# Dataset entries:
■ ■ ■ ■ ■

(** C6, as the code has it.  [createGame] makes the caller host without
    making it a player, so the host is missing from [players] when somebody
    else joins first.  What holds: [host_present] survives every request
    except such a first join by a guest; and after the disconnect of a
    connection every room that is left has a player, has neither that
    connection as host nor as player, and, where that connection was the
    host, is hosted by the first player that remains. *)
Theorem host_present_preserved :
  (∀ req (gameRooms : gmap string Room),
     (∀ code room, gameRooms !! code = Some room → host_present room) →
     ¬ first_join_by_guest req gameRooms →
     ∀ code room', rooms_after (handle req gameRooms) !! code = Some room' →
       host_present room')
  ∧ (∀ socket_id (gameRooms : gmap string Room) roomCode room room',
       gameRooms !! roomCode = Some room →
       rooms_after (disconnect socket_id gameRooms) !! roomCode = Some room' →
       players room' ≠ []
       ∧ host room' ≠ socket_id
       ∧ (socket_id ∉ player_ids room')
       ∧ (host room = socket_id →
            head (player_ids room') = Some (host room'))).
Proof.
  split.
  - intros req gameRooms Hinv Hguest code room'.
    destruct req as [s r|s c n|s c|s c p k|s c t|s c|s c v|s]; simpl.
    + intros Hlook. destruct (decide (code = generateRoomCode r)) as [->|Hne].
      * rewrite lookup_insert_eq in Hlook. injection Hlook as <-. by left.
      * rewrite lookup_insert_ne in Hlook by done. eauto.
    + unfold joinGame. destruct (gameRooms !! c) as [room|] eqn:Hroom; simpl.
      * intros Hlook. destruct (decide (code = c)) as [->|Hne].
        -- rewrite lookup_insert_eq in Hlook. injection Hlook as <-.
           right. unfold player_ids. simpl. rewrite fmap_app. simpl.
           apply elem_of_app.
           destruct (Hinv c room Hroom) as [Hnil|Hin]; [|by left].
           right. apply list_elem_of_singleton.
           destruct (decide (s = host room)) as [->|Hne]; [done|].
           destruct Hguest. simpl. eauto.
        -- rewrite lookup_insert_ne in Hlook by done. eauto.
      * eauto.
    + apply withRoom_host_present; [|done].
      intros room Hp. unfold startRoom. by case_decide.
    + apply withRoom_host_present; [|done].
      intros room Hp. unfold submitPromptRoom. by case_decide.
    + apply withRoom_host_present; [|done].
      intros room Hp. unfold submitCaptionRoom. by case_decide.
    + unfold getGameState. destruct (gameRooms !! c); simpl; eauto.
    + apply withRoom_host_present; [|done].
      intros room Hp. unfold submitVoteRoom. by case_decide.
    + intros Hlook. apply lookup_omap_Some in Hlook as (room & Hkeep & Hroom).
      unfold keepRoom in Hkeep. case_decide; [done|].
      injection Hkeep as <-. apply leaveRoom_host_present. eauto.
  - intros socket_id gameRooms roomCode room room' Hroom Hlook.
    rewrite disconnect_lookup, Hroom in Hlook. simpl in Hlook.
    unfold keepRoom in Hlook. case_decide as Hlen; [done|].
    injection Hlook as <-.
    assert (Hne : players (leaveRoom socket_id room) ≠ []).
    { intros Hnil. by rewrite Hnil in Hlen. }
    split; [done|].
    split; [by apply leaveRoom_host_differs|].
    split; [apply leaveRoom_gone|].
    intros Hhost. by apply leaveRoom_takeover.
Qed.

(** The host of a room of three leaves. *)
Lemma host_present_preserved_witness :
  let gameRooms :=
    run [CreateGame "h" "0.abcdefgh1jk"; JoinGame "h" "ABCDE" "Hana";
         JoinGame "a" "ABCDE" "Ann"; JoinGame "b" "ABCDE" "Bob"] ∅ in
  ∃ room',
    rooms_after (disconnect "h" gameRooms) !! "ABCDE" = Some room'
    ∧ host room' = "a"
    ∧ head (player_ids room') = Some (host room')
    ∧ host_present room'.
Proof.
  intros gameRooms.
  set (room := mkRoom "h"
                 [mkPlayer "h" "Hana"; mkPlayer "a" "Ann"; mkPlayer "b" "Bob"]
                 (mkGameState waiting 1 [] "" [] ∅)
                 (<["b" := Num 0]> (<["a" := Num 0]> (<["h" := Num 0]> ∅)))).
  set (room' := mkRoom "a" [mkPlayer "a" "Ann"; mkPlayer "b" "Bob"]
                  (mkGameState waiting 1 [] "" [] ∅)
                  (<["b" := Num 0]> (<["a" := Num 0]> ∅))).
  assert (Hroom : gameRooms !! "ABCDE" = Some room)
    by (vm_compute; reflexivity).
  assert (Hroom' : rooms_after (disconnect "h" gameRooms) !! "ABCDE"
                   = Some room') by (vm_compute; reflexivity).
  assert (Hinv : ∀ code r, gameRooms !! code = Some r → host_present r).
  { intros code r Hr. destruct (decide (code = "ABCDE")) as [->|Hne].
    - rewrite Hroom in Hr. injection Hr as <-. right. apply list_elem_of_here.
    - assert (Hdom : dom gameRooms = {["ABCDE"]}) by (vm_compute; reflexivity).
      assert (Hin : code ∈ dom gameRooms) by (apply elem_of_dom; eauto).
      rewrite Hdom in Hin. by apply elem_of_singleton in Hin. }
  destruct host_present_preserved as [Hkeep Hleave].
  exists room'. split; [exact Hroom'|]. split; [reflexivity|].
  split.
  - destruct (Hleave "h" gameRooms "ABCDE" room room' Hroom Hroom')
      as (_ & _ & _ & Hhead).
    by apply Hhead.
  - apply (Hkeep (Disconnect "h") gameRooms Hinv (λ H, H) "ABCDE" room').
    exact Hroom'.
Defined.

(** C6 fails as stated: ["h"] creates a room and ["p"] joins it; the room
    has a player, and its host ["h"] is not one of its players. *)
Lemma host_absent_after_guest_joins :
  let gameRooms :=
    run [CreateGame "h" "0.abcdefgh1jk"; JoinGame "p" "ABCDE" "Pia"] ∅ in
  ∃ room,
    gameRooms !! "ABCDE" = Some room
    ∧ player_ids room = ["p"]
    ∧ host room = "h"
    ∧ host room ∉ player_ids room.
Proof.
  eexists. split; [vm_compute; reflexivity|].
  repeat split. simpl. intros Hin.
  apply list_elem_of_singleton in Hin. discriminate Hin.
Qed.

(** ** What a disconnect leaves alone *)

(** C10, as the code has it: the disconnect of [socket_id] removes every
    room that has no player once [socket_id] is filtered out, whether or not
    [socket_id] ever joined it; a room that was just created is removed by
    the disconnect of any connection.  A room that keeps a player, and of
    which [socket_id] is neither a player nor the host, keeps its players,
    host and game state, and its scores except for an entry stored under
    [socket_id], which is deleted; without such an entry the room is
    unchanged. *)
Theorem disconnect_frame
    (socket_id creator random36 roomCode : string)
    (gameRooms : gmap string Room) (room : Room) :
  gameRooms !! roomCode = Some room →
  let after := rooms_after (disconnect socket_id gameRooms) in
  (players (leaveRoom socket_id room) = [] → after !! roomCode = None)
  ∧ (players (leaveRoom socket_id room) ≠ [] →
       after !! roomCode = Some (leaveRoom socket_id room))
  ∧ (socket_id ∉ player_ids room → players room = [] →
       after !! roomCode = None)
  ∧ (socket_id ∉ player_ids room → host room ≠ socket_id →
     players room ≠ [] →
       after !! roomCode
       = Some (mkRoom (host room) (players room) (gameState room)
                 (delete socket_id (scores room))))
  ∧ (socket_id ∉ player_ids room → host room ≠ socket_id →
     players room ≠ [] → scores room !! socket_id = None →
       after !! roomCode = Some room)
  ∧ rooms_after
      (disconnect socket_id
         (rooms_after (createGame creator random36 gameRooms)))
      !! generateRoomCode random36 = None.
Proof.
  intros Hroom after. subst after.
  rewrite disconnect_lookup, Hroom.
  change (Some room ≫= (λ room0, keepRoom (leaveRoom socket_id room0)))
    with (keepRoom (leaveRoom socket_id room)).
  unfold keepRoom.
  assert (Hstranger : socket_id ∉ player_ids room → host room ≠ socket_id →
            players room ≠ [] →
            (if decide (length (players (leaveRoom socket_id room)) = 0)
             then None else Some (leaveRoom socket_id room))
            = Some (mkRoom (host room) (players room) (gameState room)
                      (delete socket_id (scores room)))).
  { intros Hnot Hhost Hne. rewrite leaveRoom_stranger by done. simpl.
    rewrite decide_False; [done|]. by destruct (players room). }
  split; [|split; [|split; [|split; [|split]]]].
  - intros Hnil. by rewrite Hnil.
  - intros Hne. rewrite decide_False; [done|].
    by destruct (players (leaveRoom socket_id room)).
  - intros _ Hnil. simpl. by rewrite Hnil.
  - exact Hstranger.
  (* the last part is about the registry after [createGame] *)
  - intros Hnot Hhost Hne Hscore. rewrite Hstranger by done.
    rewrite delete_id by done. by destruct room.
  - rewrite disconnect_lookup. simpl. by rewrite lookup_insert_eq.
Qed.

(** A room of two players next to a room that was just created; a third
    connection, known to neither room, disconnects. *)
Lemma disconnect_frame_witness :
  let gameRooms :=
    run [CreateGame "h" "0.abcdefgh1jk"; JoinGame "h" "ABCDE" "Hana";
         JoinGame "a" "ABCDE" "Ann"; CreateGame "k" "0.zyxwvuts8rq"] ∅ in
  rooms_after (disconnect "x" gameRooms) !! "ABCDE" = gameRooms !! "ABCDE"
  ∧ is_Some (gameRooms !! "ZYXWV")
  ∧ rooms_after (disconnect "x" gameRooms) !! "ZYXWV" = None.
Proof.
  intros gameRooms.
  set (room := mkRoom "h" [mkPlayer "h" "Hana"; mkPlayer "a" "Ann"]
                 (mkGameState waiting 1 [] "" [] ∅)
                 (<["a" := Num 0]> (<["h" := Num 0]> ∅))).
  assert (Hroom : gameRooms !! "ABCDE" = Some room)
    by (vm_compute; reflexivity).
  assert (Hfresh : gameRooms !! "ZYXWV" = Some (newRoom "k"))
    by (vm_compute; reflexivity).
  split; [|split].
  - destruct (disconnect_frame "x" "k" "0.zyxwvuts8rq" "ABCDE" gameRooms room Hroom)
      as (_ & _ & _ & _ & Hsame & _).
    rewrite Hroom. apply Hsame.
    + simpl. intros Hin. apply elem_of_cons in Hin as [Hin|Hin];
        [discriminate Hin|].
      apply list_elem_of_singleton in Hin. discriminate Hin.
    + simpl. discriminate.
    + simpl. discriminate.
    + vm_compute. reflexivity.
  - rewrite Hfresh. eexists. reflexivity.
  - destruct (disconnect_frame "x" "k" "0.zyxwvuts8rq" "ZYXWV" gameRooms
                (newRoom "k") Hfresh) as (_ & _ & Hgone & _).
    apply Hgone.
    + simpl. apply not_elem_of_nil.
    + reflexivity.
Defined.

■ ■ ■ ■ ■

# Task:
From the opening line of the data above through the line that contains "connection every room", please print each line as it stands and only those lines.

# Response to the task:
(** C6, as the code has it.  [createGame] makes the caller host without
    making it a player, so the host is missing from [players] when somebody
    else joins first.  What holds: [host_present] survives every request
    except such a first join by a guest; and after the disconnect of a
    connection every room that is left has a player, has neither that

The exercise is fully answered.